═════ PROVIDED DATA ═════

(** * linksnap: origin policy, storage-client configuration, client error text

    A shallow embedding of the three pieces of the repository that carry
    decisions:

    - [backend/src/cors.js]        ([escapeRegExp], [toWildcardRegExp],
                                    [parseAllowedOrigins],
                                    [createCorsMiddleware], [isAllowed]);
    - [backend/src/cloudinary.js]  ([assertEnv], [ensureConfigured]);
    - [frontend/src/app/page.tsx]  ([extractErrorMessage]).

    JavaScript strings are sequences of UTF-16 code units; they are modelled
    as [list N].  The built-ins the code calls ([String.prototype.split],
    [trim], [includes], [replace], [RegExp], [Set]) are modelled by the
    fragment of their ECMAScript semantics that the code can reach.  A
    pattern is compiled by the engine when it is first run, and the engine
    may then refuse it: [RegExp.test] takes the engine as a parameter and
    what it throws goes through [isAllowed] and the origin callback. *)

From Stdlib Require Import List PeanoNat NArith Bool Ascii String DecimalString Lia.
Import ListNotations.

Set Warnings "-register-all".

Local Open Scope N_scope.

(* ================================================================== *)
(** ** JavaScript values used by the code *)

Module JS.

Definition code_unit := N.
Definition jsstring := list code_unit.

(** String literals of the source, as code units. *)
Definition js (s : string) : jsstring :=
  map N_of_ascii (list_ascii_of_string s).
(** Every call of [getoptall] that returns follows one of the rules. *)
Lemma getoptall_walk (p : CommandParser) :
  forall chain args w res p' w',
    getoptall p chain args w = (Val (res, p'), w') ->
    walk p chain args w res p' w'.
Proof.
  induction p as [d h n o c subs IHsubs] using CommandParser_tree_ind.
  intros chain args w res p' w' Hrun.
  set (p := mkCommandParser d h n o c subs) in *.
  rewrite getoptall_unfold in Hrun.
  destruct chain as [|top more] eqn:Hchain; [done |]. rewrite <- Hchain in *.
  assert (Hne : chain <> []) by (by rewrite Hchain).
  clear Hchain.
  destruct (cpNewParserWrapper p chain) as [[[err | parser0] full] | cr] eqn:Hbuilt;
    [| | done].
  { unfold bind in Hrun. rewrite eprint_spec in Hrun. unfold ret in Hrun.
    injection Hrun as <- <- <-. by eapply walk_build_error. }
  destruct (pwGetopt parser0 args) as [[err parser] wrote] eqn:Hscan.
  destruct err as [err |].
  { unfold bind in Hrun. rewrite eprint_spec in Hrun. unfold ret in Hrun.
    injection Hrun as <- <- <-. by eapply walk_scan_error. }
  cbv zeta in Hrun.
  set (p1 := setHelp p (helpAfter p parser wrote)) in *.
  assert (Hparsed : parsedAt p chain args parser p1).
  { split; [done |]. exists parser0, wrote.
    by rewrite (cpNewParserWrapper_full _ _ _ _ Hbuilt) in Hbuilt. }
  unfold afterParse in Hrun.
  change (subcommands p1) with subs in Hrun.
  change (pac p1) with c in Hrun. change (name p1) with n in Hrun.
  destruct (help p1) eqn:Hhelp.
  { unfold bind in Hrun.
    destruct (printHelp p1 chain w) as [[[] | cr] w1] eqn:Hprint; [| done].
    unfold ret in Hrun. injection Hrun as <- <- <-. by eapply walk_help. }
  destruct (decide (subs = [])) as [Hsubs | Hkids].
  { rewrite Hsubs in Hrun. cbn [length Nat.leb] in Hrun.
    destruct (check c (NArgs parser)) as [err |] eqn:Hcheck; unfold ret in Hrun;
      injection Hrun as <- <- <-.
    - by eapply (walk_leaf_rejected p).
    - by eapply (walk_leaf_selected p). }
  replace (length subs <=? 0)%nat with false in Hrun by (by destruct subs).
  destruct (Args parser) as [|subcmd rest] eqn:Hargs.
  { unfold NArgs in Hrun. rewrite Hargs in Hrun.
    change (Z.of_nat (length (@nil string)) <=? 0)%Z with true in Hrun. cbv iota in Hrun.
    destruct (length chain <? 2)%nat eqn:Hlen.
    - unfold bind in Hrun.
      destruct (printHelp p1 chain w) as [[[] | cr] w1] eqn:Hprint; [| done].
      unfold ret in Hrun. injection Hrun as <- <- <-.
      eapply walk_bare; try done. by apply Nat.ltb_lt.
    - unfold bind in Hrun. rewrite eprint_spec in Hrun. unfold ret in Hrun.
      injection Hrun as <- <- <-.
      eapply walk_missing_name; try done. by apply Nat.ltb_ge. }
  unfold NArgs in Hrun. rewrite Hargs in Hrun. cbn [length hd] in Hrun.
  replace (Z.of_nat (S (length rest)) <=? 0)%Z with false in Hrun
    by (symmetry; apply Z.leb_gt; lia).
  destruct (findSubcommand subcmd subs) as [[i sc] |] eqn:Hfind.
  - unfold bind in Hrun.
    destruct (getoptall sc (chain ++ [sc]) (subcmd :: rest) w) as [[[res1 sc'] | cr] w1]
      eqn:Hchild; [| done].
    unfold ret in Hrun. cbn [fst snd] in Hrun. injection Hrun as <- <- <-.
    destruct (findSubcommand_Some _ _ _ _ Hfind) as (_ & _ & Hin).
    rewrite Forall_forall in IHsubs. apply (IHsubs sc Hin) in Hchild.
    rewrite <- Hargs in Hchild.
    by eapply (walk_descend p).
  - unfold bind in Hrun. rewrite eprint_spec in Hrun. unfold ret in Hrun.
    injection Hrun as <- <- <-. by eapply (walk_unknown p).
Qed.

═════

Once you reach the line with "assert (Hparsed : parsedAt" in the data above, copy it and every line after it exactly, up to and including the line with "change (subcommands p1) with subs in Hrun.".

  assert (Hparsed : parsedAt p chain args parser p1).
  { split; [done |]. exists parser0, wrote.
    by rewrite (cpNewParserWrapper_full _ _ _ _ Hbuilt) in Hbuilt. }
  unfold afterParse in Hrun.
  change (subcommands p1) with subs in Hrun.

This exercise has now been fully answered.